Nel frattempo, Bettina Cruz Velásquez, membro del Movimento di Resistenza Civile contro le Tariffe Elevate, sottolinea che mentre le compagnie spagnole otterranno milioni di dollari dall’uso delle terre indigene, i pagamenti per l’affitto della terra sono esigui e gli impieghi scarsi, temporanei e miseri. Inoltre, osserva, che l’energia elettrica generata non va a beneficio delle comunità indigene e ikoot perché sarà venduta ad aziende come Wal-Mart, Soriana, Cruz Azul, Cemex, Bimbo, Coca-Cola, Cuauhtemoc Moctezuma, e per rifornire di energia elettrica l’America Centrale e gli USA, come parte del Sistema di Interconnessione Elettrica per il Centro America (SIEPAC).

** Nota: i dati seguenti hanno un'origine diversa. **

Lemma nr_pool_free_ok a m p t sz : nr_mrep a m -> m !! p = Some (Pool t, sz) ->
  exists a', nm_pool_free t p a = Some (tt, a') /\ nr_mrep a' (delete p m) /\
    forall x, owned (delete p m) x \/ ~ nr_arena x -> ram_byte a' x = ram_byte a x.
Proof.
  intros (bs & free & out & Hr) Hp. cbn [nm_pool_free netram_mem]. unfold memp_free, pool_do.
  destruct (pool_block _ _ _ _ _ _ _ _ Hr Hp) as (-> & Hpo & Hpe & Hlo & Hhi & _). destruct (elem_of_Permutation (out t) p) as [[out' Hperm] _]; [done|].
  assert (pool_rep (desc t) (nr_pools a t) (free t) (p :: out')) as Hq.
  { destruct (nr_pool _ _ _ _ _ Hr t). constructor; [done|done|]. by rewrite <- Hperm. }
  pose proof (rep_nodup _ (proj1 (desc_good t)) _ _ _ Hq) as Hnd. apply NoDup_app in Hnd as (_ & _ & Hnd). apply NoDup_cons in Hnd as [Hnd _].
  destruct (pool_free _ (proj1 (desc_good t)) _ _ _ _ Hq) as (q' & -> & Hq' & Hk). eexists. split; [done|]. split.
  - eexists _, _, _. eapply (nrep_pool a m bs free out t q' _ (p :: free t) out'); [done|done| |].
    + intros q n. rewrite lookup_delete_Some, (nr_out _ _ _ _ _ Hr t q n), Hperm, elem_of_cons. split.
      * intros (Hne & -> & [-> |?]); done.
      * intros [-> Hin]. split_and!; [by intros <-|done|by right].
    + intros q s n Hne. rewrite lookup_delete_Some. split; [by intros [_ ?]|]. intros Hin. split; [congruence|done].
  - intros x Hx. apply (pool_kept a (delete p m)); [| |done].
    + intros q n [Hne Hin]%lookup_delete_Some. destruct (pool_block _ _ _ _ _ _ _ _ Hr Hin) as (-> & _ & Hqe & Hqlo & _). split; [done|].
      apply Hk; [lia|]. destruct (elem_apart _ (proj1 (desc_good t)) _ _ Hqe Hpe) as [Hd|Hd]; [congruence|cbn [desc md_size] in Hd |- *; lia..].
    + intros q s n [Hne Hin]%lookup_delete_Some. by apply (block_region _ _ _ _ _ _ _ _ _ Hr).
Qed.

(** An owner's store. *)
Lemma nr_store_ok a m p d : nr_mrep a m -> in_block m p (zlen d) ->
  nr_mrep (ram_store p d a) m /\
  forall x, owned m x \/ ~ nr_arena x -> ram_byte (ram_store p d a) x =
    if (p <=? x) && (x <? p + zlen d) then mem_get d (x - p) else ram_byte a x.
Proof.
  intros (bs & free & out & Hr) (b & s & sz & Hb & Hlo & Hhi). cbn [ram_store ram_byte netram_mem]. pose proof (zlen_nonneg d) as Hd0.
  destruct (decide (p = b + sz)) as [Ep|Hne].
  { assert (d = []) as -> by (apply nil_length_inv; unfold zlen in *; lia). assert (nr_store p [] a = a \/ exists f, nr_store p [] a = a <| nr_rest := f |> /\ forall x, f x = nr_rest a x) as Hs.
    { unfold nr_store, pool_write. repeat case_if; [left; rewrite mem_write_nil; by destruct a as [[] [] [] ?]..|].
      right. eexists. split; [done|]. intros x. cbv beta. change (zlen []) with 0. case_if; [bool_prop; lia|done]. }
    assert (forall x, (p <=? x) && (x <? p + zlen (@nil Z)) = false) as Hnone by (intros x; change (zlen []) with 0; rewrite Z.add_0_r; destruct (Z.leb_spec p x), (Z.ltb_spec x p); done || lia).
    destruct Hs as [-> |(f & -> & Hf)].
    - split; [by exists bs, free, out|]. intros x _. by rewrite Hnone.
    - split; [exists bs, free, out; by destruct Hr|]. intros x _. rewrite Hnone. unfold nr_byte. cbn [setf nr_heap nr_rest]. by rewrite Hf. }
  pose proof (block_region _ _ _ _ _ _ _ _ p Hr Hb ltac:(lia)) as R. unfold nr_store. destruct s as [|t].
  - rewrite R. destruct (heap_block _ _ _ _ _ _ _ Hr Hb) as (G1 & G2 & _). apply (nr_used _ _ _ _ _ Hr) in Hb as (l & k & Ebs & El).
    pose proof (nr_rep _ _ _ _ _ Hr) as [Hlk Hj Hf]. rewrite Ebs in Hlk.
    destruct (linked_store (nr_heap a) l (sz + 8) k (p - ram_addr) d Hlk) as [Hlk' _]; [lia|lia|]. rewrite <- Ebs in Hlk'.
    split; [exists bs, free, out; eapply nrep_heap; [exact Hr|by constructor|apply (nr_used _ _ _ _ _ Hr)|done]|].
    intros x Hx. destruct (in_heap x) eqn:Ex.
    + rewrite !byte_heap by done. cbn [setf nr_heap ram]. apply in_heap_spec in Ex. rewrite mem_get_write by (rewrite ?(r_sized _ _ Hlk); lia).
      replace (x - ram_addr - (p - ram_addr)) with (x - p) by lia. repeat case_if; try done; bool_prop; lia.
    + case_if; [|unfold nr_byte; by rewrite Ex]. bool_prop. assert (in_heap x = true) by (apply in_heap_spec; lia). congruence.
  - rewrite (pool_not_heap _ _ R). destruct (pool_block _ _ _ _ _ _ _ _ Hr Hb) as (-> & Hbo & Hbe & G1 & G2 & _).
    assert ((if in_pool MEMP_PBUF p then pool_write MEMP_PBUF p d a else if in_pool MEMP_PBUF_POOL p then pool_write MEMP_PBUF_POOL p d a
      else a <| nr_rest := fun x => if (p <=? x) && (x <? p + zlen d) then mem_get d (x - p) else nr_rest a x |>) = pool_write t p d a) as ->.
    { destruct t; [by rewrite R|]. rewrite (pools_apart _ MEMP_PBUF _ R) by done. by rewrite R. }
    pose proof (pool_store _ (proj1 (desc_good t)) _ _ _ b (p - b) d (nr_pool _ _ _ _ _ Hr t) Hbo ltac:(lia) ltac:(cbn [desc md_size]; lia)) as Hst.
    replace (b + (p - b)) with p in Hst by lia. split.
    + eexists _, _, _. eapply (nrep_pool a m bs free out t _ m (free t) (out t)); [done|exact Hst|apply (nr_out _ _ _ _ _ Hr)|done].
    + intros x Hx. unfold pool_write. destruct (in_pool t x) eqn:Ex.
      * rewrite !(byte_pool _ t), pools_set, decide_True by done. cbn [setf mp_mem]. apply in_pool_spec in Ex.
        pose proof (pr_len _ _ _ _ (nr_pool _ _ _ _ _ Hr t)) as Hz. cbn [desc md_size md_num] in Hz. rewrite mem_get_write by (rewrite ?Hz; lia).
        replace (x - first_elem (desc t) - (p - first_elem (desc t))) with (x - p) by lia. repeat case_if; try done; bool_prop; lia.
      * case_if; [bool_prop; assert (in_pool t x = true) by (apply in_pool_spec; lia); congruence|].
        unfold nr_byte. rewrite heap_set, rest_set, !pools_set. destruct t; by rewrite Ex.
Qed.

Cruz Velásquez afferma che molte aziende spagnole come Renovalia, si considerano socialmente responsabili e impegnate nello sviluppo sociale e nella comunicazione con le comunità dei Paesi in cui operano, “però in Messico la realtà è la violazione dei diritti umani perpetrata ai danni dei proprietari della terra”.

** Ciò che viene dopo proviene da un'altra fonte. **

Lemma free_map_other {V} (f : Z -> pbuf -> gmap Z V -> gmap Z V) t l q : (forall a b t, a <> q -> f a b t !! q = t !! q) ->
  q ∉ l.*1 -> free_map f t l !! q = t !! q.
Proof.
  intros Hf. revert t. induction l as [|[a b] l IH]; intros t Hq; [done|]. apply not_elem_of_cons in Hq as [Hqa Hq]. cbn in Hqa.
  cbn [free_map]. case_if; [|by apply Hf]. rewrite IH by done. by apply lookup_delete_ne.
Qed.

Lemma free_tab_other t l q : q ∉ l.*1 -> free_tab t l !! q = t !! q.
Proof. apply free_map_other. intros a b t' Hne. unfold lose_ref. by apply lookup_insert_ne. Qed.
Lemma free_blocks_other m l q : q ∉ l.*1 -> free_blocks m l !! q = m !! q.
Proof. by apply free_map_other. Qed.

Lemma free_map_all {V} f (t : gmap Z V) l q : Forall (fun x => pb_ref x.2 = 1) l ->
  free_map f t l !! q = if decide (q ∈ l.*1) then None else t !! q.
Proof.
  intros Hl. revert t. induction Hl as [|[a b] l Hb Hl IH]; intros t; cbn [free_map]; [by rewrite decide_False by apply not_elem_of_nil|].
  cbn in Hb. rewrite Hb. cbn [Z.eqb Pos.eqb]. rewrite IH, fmap_cons. destruct (decide (q ∈ l.*1)) as [Hq|Hq].
  - by rewrite decide_True by by apply list_elem_of_further.
  - destruct (decide (q = a)) as [->|Hne].
    + rewrite decide_True by apply list_elem_of_here. by rewrite lookup_delete_eq.
    + rewrite decide_False; [by rewrite lookup_delete_ne|]. by apply not_elem_of_cons.
Qed.

(** The lengths along a chain: [n] at the start, [rem] behind the end. *)
Fixpoint tots (l : list (Z * pbuf)) (rem n : Z) : Prop :=
  match l with
  | [] => n = rem
  | (_, b) :: l => pb_tot_len b = n /\ 0 <= pb_len b /\ tots l rem (n - pb_len b)
  end.

Lemma tots_app l k rem n : tots (l ++ k) rem n <-> exists r, tots l r n /\ tots k rem r.
Proof.
  revert n. induction l as [|[a b] l IH]; intros n; cbn [tots app].
  - split; [by exists n|]. by intros (r & -> & ?).
  - rewrite IH. split; [intros (? & ? & r & ? & ?)|intros (r & (? & ? & ?) & ?)]; eauto 10.
Qed.
(** C11: Packets are byte strings: every operation a client calls by the rules does to
    the bytes of the packet it is called on what its name says, however the packet is
    split into buffers and wherever they come from (an allocated packet has the length
    asked for, joining appends, shortening truncates, removing a header drops it and
    adding one puts bytes in front, also when it frees buffers or moves the lengths), and
    leaves the bytes of every other packet the client holds as they were. *)
Theorem pbuf_refines_bytes s own o r s' : preach (base := base) s own -> pop_ok s own o -> run_pop o s = Some (r, s') ->
  edited s o r s' /\ others_kept s o s' (own_after o r own).
Proof.
  intros Hr Hok E. pose proof (preach_good _ _ Hr) as Hg. pose proof (good_step _ _ _ Hg Hok) as Hw. pose proof (refines_step _ _ _ Hg Hok) as Hd.
  unfold refines_on, sto_wp in *. rewrite E in *. by destruct (Hd Hw).
Qed.

(** An allocation of the two kinds that can be written to. *)
Lemma swp_alloc_writable s own layer length type : good (base := base) s own -> is_u16 length -> 0 <= layer <= PBUF_TRANSPORT ->
  type = PBUF_POOL \/ type = PBUF_RAM ->
  sto_wp (pbuf_alloc layer length type) (fun r s' => match r with
    | None => True
    | Some p => exists l, good (base := base) s' (next_ms (Some p) ⊎ own) /\ chain (pb_tab s') (Some p) l /\ writable l /\ sum_len l = length
    end) s.
Proof.
  intros Hg Hlen Hlay Hty.
  assert (pop_ok s own (o_alloc layer length type)) as Hok by (split_and!; [done|lia|lia|destruct Hty as [-> | ->]; auto]).
  pose proof (good_alloc _ _ _ _ _ Hg Hok) as Hw. apply swp_run in Hw as (r & s' & E & Hg'). open_good Hg. destruct Hty as [-> | ->].
  - assert (sto_wp (pbuf_alloc layer length PBUF_POOL) (fun r s' => forall h, r = Some h -> exists l, chain (pb_tab s') (Some h) l /\ writable l /\ sum_len l = length) s) as Hp.
    { eapply swp_alloc_pool; [exact Hi|done|done|done|]. intros h l s1 m' [_ Hc Hf _ _ _ Hts] h' [= <-]. exists l. apply tots_sum in Hts.
      split_and!; [done| |lia]. eapply Forall_impl; [exact Hf|]. by intros ? []. }
    unfold sto_wp in *. rewrite E in *. destruct r as [p|]; [|done]. destruct (Hp p eq_refl) as (l & ? & ? & ?). by exists l.
  - assert (sto_wp (pbuf_alloc layer length PBUF_RAM) (fun r s' => forall h, r = Some h -> exists l, chain (pb_tab s') (Some h) l /\ writable l /\ sum_len l = length) s) as Hp.
    { eapply swp_alloc_ram; [exact Hi|done|done|done|]. intros p a sz b s1 Hp _ _ h' [= <-]. exists [(p, b)].
      split; [split_and!; [done|unfold s1; ptab; apply lookup_insert_eq|done]|]. split; [by apply Forall_singleton|cbn; lia]. }
    unfold sto_wp in *. rewrite E in *. destruct r as [p|]; [|done]. destruct (Hp p eq_refl) as (l & ? & ? & ?). by exists l.
Qed.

L’AEROGENERAZIONE, LA NUOVA CONQUISTA

“Il corridoio eolico si è costruito nell’Istmo di Tehuantepec attraverso l’inganno e la menzogna. Questa è la vera faccia della cosiddetta energia pulita e della nuova conquista spagnola in Messico perché ci stanno privando delle nostre terre con contratti di affitto truccati e leonini, che favoriscono le aziende transnazionali. Si tratta chiaramente di un esproprio. Inoltre il danno che lasciano alle terre è molto grande così come le implicazioni ambientali. Non siamo d’accordo nel consegnare le nostre risorse e la nostra sovranità alle compagnie multinazionali.  Abbiamo chiesto che si rispetti il nostro diritto a un’informazione ampia e dettagliata nelle nostre lingue madri per qualsiasi progetto sui nostri territori”; Juan Martínez Regalado, piccolo proprietario coinvolto di Unión Hidalgo.

Gli uccelli migratori urtano contro gli aerogeneratori.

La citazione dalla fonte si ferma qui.